The picture is good but far from a blockbuster. It is a Belgian film noir that lacks the sensuality for which the French are famous.I didn't identify with any of the characters, but the story is interesting.

An Albanian woman, Lorna (Arta Dobroshi), fraudulently acquires the right of legal Belgian residency by marrying a Belgian drug addict, Claudy (Jeremie Renier).  Claudy is paid by a crime syndicate for the arrangement.  Lorna intends to divorce Claudy and marry a Russian involved in organized crime who also wants Belgian residency.  The head of the criminal ring with whom Lorna is involved is Fabio (Fabrizio Rongione).  Fabio's enforcement thug is Spirou (Morgan Marianne).

Fabio, wanting to shorten the process allowing Lorna's marriage to the Russian, opts to kill Claudy with an overdose, but Lorna prefers to wait a month for the divorce to take effect. You'll have to see the film to find out who wins out.  The movie is well acted but lacks soul.  (In French, Albanian and Russian, with English subtitles.)

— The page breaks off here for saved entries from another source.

Lemma py_sorted_Raise {A} (key : A → value) (reverse : bool) (l : list A)
    (e : error) :
  py_sorted key reverse l = Raise e → e = TypeError.
Proof. unfold py_sorted. case_match; congruence. Qed.

Lemma py_del_Raise (k : string) (d : dict) (e : error) :
  py_del k d = Raise e → e = KeyError.
Proof. unfold py_del. case_match; congruence. Qed.

Lemma resolve_names_Raise (ppl : PersonIndex) (k : string) (d : dict) (e : error) :
  resolve_names ppl k d = Raise e → e = KeyError ∨ e = TypeError.
Proof.
  unfold resolve_names. destruct (d !! k) as [v|]; [|done].
  intros [H|(ns & _ & H)]%bind_Raise.
  - right. by eapply py_iter_Raise.
  - apply bind_Raise in H as [H|(slugs & _ & [=])]. left.
    apply mapM_Raise, Exists_exists in H as (n & _ & H).
    by eapply slug_of_Raise.
Qed.

Lemma paper_record_Raise (ppl : PersonIndex) (paper : Paper) (e : error) :
  paper_record ppl paper = Raise e → e = KeyError ∨ e = TypeError.
Proof.
  unfold paper_record. cbv zeta.
  intros [H|(d0 & _ & H)]%bind_Raise; [left; by eapply py_del_Raise|].
  apply bind_Raise in H as [H|(d1 & _ & H)]; by eapply resolve_names_Raise.
Qed.

Lemma papers_loop_Raise (ppl : PersonIndex) (items : list (string * Paper))
    (idx : index2) (e : error) :
  papers_loop ppl items idx = Raise e →
  ∃ pre id paper rest,
    items = pre ++ (id, paper) :: rest ∧
    Forall (λ it, is_ok (paper_record ppl it.2) = true) pre ∧
    paper_record ppl paper = Raise e.
Proof.
  revert idx. induction items as [|[id paper] items IH]; intros idx; [done|].
  simpl. intros [H|(d & Hd & H)]%bind_Raise.
  - exists [], id, paper, items. done.
  - destruct (IH _ H) as (pre & id' & paper' & rest & -> & Hpre & Hr).
    exists ((id, paper) :: pre), id', paper', rest. split; [done|].
    split; [|done]. constructor; [|done]. simpl. by rewrite Hd.
Qed.

Lemma volume_record_Raise (ppl : PersonIndex) (volume : Volume) (d d' : dict)
    (e : error) :
  volume_record ppl volume d = (d', Raise e) → e = KeyError ∨ e = TypeError.
Proof.
  unfold volume_record. cbv zeta.
  destruct (py_del _ _) as [d0|e0] eqn:Hdel;
    [|intros [= _ <-]; left; by eapply py_del_Raise].
  destruct (resolve_names ppl "author" _) as [d1|e1] eqn:Ha;
    [|intros [= _ <-]; by eapply resolve_names_Raise].
  destruct (resolve_names ppl "editor" _) as [d2|e2] eqn:He;
    [done|intros [= _ <-]; by eapply resolve_names_Raise].
Qed.

Lemma volumes_loop_Raise (ppl : PersonIndex) (items : list (string * Volume))
    (idx : gmap string loc) (h h' : heap) (e : error) :
  volumes_loop ppl items idx h = (h', Raise e) →
  ∃ pre id volume rest hp ip,
    items = pre ++ (id, volume) :: rest ∧
    volumes_loop ppl pre idx h = (hp, Ok ip) ∧
    (volume_record ppl volume (deref hp (volume_attrib volume))).2 = Raise e.
Proof.
  revert idx h. induction items as [|[id v] items IH]; intros idx h; [done|].
  simpl. destruct (volume_record ppl v (deref h (volume_attrib v)))
    as [d [[]|e']] eqn:Hr.
  - intros H. destruct (IH _ _ H)
      as (pre & id' & v' & rest & hp & ip & -> & Hpre & Hv).
    exists ((id, v) :: pre), id', v', rest, hp, ip. split; [done|].
    split; [|done]. simpl. by rewrite Hr.
  - intros [= <- <-]. exists [], id, v, items, h, idx. split; [done|].
    split; [done|]. by rewrite Hr.
Qed.

Lemma volume_year_Raise (vols : gmap string loc) (h : heap) (k : value)
    (e : error) :
  volume_year vols h k = Raise e → e = KeyError ∨ e = TypeError.
Proof.
  unfold volume_year. repeat case_match; intros [= <-]; auto.
Qed.
Lemma mi_pure_raises d e :
  mi_pure d = Raise e ->
  (exists c, e = KeyError c /\ c ∈ mi_select /\ df_get d c = None) \/ e = TypeError.
Proof.
  unfold mi_pure, block_level_of.
  destruct (frame_select d mi_select) as [sel|e0] eqn:Hsel; simpl.
  2:{ intros [= ->]. left. unfold frame_select in Hsel.
      destruct (frame_getitems d mi_select) as [ss|e1] eqn:Hss; simpl in Hsel; [done|].
      injection Hsel as ->.
      assert (Hx : exists c, c ∈ mi_select /\ df_get d c = None).
      { destruct (decide (Forall (fun c => is_Some (df_get d c)) mi_select)) as [F|F].
        - destruct (frame_getitems_present d mi_select F) as [ss E]. congruence.
        - apply not_Forall_Exists in F; [|apply _].
          apply Exists_exists in F as (c & Hc & Hn). exists c. split; [done|].
          by apply eq_None_not_Some. }
      destruct Hx as (c & Hc & Hm).
      destruct (frame_getitems_missing d mi_select c Hc Hm) as (c' & E & Hc' & Hm').
      rewrite E in Hss. injection Hss as <-. by exists c'. }
  destruct (frame_select_Ok _ _ _ Hsel) as (Nsel & Gsel & Hsrc).
  assert (Hall : forall c, c ∈ mi_select -> is_Some (df_get sel c)).
  { intros c Hc. unfold frame_select in Hsel.
    destruct (frame_getitems d mi_select) as [ss|] eqn:Hss; simpl in Hsel; [|done].
    rewrite Gsel by done. clear -Hss Hc. revert ss Hss.
    induction mi_select as [|c0 cs IH]; intros ss Hss; [by apply elem_of_nil in Hc|].
    simpl in Hss. unfold frame_getitem in Hss at 1.
    destruct (df_get d c0) as [s0|] eqn:E0; simpl in Hss; [|done].
    destruct (frame_getitems d cs) as [ss'|] eqn:E'; simpl in Hss; [|done].
    apply elem_of_cons in Hc as [->|Hc]; [by eexists|]. by eapply IH. }
  unfold drop_duplicates.
  destruct (frame_keys_present sel mi_dedup_key) as [Kd HKd].
  { apply Forall_forall. intros c Hc. apply Hall.
    unfold mi_dedup_key, mi_select in *.
    repeat (apply elem_of_cons in Hc as [->|Hc]; [repeat first [by left|right]|]).
    by apply elem_of_nil in Hc. }
  rewrite HKd. simpl. set (idx := first_occurrences [] 0 Kd).
  unfold groupby_apply.
  destruct (frame_getitems_present sel mi_group_key) as [ss Hss].
  { apply Forall_forall. intros c Hc. apply Hall. by apply mi_group_key_selected. }
  rewrite (frame_take_getitems idx sel mi_group_key ss Hss). simpl.
  set (K := row_keys (length idx) (series_take idx <$> ss)).
  destruct (mapM _ _) as [vals|e1] eqn:Em; simpl.
  - destruct (group_keys K); [|done]. intros [= <-]. by right.
  - intros [= ->]. right.
    apply mapM_result_Raise in Em as (m & _ & Em).
    eapply weighted_mean_raises; [| |exact Em].
    + rewrite frame_take_get, frame_drop_get by (unfold mi_group_key; names_disjoint).
      rewrite frame_take_get.
      destruct (Hall "p_ni") as [s ->]; [unfold mi_select; repeat first [by left|right]|].
      by eexists.
    + rewrite frame_take_get, frame_drop_get by (unfold mi_group_key; names_disjoint).
      rewrite frame_take_get.
      destruct (Hall "dkl_block") as [s ->]; [unfold mi_select; repeat first [by left|right]|].
      by eexists.
Qed.

Section RunPrimitives.
Context `{Paths}.
Context {S : Type} (E : env S).

Lemma run_ret {A} (a : A) s : run E (mret a) s = ([], Returned a, s).
Proof. done. Qed.

Lemma run_path_exists p s :
  run E (path_exists p) s = ([EExists p (env_exists E p s)], Returned (env_exists E p s), s).
Proof. done. Qed.

Lemma run_log l fmt args s : run E (log l fmt args) s = ([ELog l fmt args], Returned tt, s).
Proof. done. Qed.

Lemma run_mkdir p s :
  run E (mkdir p) s =
  match env_mkdir E p s with
  | Some s1 => ([EMkdir p], Returned tt, s1)
  | None => ([EMkdir p], Raised OSError, s)
  end.
Proof. unfold mkdir. simpl. by destruct (env_mkdir E p s). Qed.

Lemma run_read_parquet p s :
  run E (read_parquet p) s =
  match env_read E p s with
  | Some d => ([ERead p (Some d)], Returned d, s)
  | None => ([ERead p None], Raised OSError, s)
  end.
Proof. unfold read_parquet. simpl. by destruct (env_read E p s). Qed.

Lemma run_to_parquet d p s :
  run E (to_parquet d p) s =
  match env_write E d p s with
  | Some s1 => ([EWrite d p], Returned tt, s1)
  | None => ([EWrite d p], Raised OSError, s)
  end.
Proof. unfold to_parquet. simpl. by destruct (env_write E d p s). Qed.

Lemma run_lift_result {A} (r : result A) s :
  run E (lift_result r) s =
  match r with
  | Ok a => ([], Returned a, s)
  | Raise e => ([], Raised (PyErr e), s)
  end.
Proof. by destruct r. Qed.

End RunPrimitives.

Section SaveMiFile.
Context `{Paths}.
Variable py_int : string -> option Z.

HS said: "The movie was well done and well acted, but it was a real downer.  Every actor was a thug or junkie, except for the one who became a psycho.  The sudden ending left the audience unaware of what befell the unsavory characters in the film.  We learned how immigration laws are circumvented, and how little human life means to gangsters and musclemen.  The title character had the face of a boy.  You couldn't be sure until she stripped for action."